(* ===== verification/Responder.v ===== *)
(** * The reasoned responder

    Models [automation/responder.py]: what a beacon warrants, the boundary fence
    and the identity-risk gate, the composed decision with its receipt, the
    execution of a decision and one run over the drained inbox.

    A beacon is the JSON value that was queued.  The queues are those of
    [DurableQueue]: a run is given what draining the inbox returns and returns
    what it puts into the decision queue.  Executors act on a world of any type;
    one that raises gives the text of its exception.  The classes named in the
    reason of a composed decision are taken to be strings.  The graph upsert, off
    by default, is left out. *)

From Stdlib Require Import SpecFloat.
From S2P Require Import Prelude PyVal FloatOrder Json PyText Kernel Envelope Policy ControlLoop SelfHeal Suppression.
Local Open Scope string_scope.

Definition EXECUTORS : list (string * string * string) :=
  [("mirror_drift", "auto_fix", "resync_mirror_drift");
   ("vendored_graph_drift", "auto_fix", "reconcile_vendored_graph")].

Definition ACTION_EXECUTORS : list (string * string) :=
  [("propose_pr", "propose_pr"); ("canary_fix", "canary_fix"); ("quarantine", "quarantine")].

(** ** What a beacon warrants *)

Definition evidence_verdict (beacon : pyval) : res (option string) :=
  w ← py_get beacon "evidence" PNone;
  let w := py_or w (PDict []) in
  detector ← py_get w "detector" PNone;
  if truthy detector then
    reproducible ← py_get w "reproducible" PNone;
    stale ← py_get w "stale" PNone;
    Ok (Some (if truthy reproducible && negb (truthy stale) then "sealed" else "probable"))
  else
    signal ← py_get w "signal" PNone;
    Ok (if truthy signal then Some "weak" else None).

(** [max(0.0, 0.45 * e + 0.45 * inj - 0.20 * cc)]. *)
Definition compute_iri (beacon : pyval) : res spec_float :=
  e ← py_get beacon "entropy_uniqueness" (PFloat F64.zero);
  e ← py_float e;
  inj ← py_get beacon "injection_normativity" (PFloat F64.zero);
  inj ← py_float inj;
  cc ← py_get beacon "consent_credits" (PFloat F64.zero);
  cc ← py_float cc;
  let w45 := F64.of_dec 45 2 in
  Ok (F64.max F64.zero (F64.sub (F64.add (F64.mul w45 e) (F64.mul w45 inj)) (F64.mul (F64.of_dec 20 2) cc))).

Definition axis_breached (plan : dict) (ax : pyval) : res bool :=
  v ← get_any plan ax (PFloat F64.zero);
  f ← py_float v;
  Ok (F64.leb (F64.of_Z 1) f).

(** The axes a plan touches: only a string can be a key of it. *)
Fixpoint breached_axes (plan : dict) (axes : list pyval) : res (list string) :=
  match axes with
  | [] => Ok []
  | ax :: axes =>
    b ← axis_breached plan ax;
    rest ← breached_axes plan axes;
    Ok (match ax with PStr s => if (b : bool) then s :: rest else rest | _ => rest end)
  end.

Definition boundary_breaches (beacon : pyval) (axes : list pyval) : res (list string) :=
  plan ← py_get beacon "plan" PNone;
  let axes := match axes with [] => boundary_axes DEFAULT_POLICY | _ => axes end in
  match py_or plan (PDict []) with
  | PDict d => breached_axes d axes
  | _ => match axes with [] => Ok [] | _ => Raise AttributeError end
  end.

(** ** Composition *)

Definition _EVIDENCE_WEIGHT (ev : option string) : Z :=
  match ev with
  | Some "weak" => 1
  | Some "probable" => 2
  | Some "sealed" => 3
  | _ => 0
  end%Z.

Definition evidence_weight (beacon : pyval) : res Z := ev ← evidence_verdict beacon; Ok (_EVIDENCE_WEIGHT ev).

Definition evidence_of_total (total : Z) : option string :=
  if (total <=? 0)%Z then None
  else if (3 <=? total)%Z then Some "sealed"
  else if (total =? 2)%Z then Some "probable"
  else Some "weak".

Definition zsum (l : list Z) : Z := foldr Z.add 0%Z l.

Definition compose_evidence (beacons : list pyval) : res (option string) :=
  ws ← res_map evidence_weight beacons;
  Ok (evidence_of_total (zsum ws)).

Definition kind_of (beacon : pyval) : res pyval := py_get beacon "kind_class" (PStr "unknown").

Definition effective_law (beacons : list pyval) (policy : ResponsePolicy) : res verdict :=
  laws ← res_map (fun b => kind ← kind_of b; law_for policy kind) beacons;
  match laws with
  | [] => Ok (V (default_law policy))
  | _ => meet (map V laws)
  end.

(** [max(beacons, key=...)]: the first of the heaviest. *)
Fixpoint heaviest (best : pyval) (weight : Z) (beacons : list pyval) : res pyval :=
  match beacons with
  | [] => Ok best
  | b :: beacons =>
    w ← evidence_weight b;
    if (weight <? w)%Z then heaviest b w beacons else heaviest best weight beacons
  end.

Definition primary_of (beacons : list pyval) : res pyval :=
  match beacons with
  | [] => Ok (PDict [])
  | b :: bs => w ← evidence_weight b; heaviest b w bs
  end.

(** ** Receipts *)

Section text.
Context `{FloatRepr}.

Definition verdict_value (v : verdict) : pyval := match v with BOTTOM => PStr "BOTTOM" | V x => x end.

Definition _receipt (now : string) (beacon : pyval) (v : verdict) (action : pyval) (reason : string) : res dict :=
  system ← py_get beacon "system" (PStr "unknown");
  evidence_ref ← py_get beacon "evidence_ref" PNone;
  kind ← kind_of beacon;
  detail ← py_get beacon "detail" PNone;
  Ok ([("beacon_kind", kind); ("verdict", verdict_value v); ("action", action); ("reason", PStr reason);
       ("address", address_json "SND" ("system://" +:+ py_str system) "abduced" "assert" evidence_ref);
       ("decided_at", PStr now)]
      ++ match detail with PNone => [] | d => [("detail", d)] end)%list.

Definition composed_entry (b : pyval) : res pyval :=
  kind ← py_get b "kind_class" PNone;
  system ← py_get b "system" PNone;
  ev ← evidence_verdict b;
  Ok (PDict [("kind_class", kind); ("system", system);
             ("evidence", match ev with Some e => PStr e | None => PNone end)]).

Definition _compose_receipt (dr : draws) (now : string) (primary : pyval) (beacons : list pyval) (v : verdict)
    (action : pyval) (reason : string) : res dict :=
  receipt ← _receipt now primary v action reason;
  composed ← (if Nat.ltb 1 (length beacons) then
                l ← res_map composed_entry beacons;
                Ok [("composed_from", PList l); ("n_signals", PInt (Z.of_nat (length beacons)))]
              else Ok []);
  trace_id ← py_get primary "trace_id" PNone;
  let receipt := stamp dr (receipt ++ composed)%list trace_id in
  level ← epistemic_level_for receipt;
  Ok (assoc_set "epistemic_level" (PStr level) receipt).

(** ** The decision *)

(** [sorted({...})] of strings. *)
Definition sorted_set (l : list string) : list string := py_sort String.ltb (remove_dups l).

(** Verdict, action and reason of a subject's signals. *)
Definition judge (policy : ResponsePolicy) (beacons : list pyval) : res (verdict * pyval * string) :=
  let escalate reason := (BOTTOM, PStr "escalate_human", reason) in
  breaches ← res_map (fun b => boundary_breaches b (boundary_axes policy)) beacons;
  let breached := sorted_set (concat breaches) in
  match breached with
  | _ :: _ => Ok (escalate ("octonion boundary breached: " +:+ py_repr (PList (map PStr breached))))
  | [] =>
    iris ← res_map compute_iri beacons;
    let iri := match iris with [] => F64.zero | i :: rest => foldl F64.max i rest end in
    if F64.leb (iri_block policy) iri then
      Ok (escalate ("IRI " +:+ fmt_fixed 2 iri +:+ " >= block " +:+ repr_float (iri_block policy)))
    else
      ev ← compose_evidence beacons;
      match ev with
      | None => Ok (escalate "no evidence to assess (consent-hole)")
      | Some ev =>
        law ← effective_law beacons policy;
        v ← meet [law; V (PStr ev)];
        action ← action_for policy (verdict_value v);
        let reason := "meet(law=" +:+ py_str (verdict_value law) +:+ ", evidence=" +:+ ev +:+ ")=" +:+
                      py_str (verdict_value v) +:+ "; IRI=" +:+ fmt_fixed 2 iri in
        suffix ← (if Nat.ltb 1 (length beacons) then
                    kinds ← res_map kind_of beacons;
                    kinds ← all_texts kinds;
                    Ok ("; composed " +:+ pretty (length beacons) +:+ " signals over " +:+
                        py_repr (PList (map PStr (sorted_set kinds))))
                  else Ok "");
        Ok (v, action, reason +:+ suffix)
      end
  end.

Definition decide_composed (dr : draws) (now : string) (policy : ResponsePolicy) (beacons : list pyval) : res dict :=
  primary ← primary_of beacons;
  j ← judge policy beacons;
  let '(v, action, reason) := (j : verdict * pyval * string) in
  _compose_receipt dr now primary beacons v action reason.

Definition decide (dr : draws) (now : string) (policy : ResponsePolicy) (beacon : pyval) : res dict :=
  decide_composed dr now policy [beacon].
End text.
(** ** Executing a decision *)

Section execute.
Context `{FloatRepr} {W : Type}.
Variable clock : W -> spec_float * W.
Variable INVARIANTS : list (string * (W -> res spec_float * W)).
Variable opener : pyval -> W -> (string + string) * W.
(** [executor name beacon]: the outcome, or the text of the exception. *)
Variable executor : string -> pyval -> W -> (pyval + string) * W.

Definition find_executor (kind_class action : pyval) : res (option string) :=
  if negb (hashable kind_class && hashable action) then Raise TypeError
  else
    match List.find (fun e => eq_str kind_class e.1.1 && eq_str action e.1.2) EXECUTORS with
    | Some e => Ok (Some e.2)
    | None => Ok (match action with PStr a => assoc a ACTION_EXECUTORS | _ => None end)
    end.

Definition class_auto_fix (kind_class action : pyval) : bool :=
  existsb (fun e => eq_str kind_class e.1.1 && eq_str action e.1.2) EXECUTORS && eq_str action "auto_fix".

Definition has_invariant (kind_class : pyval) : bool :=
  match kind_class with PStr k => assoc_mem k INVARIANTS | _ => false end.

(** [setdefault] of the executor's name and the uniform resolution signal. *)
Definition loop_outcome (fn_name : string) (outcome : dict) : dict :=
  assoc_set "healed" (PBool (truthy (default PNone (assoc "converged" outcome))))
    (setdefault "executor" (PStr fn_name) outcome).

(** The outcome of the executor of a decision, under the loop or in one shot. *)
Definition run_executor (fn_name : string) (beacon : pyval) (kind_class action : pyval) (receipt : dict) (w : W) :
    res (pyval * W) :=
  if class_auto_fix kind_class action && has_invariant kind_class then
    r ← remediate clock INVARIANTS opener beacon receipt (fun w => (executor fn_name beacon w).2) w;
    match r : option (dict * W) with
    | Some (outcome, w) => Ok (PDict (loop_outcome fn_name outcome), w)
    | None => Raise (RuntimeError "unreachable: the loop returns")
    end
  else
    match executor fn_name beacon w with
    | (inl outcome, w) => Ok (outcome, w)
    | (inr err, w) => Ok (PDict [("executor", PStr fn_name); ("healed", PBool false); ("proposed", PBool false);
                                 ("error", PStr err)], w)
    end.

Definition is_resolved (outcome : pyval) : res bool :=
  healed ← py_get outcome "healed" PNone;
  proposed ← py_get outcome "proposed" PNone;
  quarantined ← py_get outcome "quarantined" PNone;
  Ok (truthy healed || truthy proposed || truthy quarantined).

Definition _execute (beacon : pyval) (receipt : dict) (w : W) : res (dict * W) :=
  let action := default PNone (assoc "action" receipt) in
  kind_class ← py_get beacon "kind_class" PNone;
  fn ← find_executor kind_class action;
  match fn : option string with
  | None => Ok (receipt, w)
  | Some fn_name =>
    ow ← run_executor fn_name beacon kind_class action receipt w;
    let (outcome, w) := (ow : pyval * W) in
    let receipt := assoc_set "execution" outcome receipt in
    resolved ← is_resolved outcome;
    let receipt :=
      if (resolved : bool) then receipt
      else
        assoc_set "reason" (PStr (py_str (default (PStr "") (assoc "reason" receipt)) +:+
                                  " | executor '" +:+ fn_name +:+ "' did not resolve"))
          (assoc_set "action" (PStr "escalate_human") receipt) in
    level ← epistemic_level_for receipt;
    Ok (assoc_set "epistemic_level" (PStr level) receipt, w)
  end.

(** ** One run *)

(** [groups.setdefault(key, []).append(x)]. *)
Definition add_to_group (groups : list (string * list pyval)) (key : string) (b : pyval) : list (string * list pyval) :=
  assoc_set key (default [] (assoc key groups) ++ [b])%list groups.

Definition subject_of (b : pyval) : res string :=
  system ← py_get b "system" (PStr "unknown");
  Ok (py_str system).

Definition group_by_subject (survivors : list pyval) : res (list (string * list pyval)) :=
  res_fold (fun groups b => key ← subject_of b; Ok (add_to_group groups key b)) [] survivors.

--

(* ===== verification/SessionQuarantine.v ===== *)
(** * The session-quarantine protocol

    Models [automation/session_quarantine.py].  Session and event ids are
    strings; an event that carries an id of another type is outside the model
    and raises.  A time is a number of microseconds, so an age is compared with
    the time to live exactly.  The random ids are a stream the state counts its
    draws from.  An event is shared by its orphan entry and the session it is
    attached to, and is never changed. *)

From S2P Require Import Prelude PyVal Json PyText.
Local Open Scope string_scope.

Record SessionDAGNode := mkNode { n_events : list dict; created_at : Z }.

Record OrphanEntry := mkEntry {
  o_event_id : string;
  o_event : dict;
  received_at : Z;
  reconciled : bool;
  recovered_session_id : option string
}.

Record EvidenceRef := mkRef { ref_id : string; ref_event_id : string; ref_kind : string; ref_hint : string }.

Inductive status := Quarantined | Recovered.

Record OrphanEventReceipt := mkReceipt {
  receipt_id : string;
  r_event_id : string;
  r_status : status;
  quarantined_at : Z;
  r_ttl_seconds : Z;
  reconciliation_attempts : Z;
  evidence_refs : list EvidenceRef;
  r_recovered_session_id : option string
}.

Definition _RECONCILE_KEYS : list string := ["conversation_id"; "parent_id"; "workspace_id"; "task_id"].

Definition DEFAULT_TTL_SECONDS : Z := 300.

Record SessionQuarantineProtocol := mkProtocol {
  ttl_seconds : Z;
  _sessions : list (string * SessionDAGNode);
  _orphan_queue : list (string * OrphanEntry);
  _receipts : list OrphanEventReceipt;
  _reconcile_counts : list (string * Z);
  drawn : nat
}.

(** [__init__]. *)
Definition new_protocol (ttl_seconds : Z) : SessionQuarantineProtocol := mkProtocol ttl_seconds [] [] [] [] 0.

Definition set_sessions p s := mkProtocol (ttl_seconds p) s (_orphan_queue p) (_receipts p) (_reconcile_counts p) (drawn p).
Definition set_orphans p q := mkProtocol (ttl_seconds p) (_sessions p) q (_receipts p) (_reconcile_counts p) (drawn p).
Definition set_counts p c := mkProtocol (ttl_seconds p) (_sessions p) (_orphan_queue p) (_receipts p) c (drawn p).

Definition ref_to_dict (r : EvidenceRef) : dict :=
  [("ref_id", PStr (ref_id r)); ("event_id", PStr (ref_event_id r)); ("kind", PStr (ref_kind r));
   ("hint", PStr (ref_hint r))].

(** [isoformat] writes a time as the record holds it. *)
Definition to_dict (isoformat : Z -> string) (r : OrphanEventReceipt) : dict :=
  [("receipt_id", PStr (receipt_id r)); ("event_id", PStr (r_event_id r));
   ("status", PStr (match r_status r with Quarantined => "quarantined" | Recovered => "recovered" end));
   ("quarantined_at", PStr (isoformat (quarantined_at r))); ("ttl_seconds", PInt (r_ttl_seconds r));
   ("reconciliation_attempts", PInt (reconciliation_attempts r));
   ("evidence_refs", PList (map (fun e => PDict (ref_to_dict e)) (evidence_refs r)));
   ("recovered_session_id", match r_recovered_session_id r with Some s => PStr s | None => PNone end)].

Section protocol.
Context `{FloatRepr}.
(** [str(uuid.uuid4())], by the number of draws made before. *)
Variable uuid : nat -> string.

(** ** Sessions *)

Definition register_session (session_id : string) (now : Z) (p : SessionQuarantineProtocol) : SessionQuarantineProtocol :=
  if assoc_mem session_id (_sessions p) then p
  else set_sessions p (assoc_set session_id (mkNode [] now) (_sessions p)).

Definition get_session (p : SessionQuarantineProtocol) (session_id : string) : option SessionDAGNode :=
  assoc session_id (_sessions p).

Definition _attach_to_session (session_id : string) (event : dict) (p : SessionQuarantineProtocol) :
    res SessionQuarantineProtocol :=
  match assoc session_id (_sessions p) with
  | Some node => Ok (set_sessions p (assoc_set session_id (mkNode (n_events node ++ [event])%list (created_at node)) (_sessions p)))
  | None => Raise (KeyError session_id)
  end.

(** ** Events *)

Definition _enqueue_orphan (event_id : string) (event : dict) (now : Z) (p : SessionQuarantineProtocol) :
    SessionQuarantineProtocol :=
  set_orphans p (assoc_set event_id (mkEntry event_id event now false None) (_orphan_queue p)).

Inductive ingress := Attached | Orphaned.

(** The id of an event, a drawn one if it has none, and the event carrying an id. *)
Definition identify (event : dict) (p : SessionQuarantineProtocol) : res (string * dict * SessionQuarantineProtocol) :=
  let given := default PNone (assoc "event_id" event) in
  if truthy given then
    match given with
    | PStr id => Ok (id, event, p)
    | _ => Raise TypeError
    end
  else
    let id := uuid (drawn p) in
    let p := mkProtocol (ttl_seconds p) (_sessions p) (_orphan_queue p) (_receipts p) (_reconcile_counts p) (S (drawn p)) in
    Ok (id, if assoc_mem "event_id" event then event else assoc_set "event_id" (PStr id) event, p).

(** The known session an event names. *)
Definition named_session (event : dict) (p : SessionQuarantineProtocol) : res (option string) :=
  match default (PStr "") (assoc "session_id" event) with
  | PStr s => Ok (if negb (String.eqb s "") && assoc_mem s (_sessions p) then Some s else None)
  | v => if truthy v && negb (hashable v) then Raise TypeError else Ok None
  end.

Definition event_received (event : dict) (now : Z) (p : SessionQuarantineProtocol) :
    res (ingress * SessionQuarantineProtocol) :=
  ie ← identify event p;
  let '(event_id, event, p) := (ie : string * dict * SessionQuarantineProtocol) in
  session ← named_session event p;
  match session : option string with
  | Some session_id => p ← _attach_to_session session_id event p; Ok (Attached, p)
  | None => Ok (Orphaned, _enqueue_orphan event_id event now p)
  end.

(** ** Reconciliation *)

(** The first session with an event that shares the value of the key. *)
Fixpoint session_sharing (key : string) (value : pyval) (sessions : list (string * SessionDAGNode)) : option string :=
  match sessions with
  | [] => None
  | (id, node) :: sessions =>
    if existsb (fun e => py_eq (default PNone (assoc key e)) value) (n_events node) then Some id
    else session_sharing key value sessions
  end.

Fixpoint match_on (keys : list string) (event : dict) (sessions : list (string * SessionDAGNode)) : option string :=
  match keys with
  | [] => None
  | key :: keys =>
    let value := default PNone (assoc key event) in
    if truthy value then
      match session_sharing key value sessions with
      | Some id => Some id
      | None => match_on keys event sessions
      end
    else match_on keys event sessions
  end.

--

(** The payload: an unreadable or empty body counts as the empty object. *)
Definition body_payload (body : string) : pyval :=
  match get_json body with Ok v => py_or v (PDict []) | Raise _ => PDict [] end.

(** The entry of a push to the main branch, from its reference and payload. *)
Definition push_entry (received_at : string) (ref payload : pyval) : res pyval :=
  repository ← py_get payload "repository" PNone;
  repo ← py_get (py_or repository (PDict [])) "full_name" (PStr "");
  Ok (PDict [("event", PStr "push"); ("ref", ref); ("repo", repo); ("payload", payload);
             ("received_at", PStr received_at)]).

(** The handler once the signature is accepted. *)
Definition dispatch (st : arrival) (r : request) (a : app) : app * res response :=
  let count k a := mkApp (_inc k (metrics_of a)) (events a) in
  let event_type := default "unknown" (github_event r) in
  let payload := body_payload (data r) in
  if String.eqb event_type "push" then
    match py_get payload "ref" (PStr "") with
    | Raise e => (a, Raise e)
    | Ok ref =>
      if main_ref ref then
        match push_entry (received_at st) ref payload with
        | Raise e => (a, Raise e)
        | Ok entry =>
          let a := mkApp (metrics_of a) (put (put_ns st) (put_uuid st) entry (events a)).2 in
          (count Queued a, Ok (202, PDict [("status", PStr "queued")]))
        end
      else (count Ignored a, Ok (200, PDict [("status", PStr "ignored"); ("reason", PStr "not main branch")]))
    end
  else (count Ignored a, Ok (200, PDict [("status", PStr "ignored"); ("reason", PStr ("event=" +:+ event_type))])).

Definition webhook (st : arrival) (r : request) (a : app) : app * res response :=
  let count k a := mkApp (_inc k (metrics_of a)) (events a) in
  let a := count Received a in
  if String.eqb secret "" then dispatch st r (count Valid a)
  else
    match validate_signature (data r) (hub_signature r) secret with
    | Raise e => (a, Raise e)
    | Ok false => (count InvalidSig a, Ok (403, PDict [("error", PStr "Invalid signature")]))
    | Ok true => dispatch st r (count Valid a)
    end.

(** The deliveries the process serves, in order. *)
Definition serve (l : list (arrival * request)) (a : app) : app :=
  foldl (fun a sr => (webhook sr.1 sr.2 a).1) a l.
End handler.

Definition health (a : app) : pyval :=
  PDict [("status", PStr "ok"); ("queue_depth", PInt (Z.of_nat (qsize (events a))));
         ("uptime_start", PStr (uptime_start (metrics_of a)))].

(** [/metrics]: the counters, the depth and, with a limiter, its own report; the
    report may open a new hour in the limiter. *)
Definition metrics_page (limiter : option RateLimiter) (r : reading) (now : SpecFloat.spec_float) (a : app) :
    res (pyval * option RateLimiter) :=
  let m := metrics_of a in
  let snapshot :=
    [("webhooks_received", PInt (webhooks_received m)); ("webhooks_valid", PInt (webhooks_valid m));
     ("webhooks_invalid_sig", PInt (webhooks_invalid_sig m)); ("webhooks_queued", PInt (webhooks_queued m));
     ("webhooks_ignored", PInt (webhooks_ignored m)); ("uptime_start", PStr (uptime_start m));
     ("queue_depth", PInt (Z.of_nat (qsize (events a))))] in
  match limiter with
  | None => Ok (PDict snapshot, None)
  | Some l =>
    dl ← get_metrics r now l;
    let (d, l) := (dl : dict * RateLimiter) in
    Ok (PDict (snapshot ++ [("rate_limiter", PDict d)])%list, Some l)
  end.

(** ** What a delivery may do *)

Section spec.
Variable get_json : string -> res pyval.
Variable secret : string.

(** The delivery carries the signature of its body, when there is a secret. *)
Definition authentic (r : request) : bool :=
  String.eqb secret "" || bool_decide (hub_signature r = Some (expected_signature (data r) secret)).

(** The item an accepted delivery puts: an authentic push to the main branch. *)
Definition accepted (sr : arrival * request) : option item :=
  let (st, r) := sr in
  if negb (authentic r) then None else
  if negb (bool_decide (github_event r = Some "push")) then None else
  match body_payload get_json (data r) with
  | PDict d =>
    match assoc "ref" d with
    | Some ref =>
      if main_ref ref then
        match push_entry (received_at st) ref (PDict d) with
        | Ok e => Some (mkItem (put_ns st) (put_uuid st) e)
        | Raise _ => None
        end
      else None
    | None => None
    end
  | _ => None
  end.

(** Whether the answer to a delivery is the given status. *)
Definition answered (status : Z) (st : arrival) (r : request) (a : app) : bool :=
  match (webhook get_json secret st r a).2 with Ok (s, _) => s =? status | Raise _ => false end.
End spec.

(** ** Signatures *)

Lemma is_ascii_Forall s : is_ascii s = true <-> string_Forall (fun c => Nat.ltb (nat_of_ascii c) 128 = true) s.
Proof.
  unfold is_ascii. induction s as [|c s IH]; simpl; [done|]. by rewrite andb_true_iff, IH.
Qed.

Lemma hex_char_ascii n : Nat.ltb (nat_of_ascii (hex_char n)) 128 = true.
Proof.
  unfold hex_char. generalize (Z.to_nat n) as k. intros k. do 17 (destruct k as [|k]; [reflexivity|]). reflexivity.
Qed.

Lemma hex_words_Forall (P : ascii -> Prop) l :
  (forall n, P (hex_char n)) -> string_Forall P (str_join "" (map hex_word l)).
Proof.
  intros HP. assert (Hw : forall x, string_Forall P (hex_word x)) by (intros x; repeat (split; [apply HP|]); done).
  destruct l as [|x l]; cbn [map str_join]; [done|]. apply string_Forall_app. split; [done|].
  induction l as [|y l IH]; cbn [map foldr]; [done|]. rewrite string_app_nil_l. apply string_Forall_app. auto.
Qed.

--

Task to carry out ▸ From the listing above, return the lines starting at the one with "match executor fn_name beacon w with" and ending at the one with "healed ← py_get", both kept, exactly as they appear and nothing more.

Task solution ▸
    match executor fn_name beacon w with
    | (inl outcome, w) => Ok (outcome, w)
    | (inr err, w) => Ok (PDict [("executor", PStr fn_name); ("healed", PBool false); ("proposed", PBool false);
                                 ("error", PStr err)], w)
    end.

Definition is_resolved (outcome : pyval) : res bool :=
  healed ← py_get outcome "healed" PNone;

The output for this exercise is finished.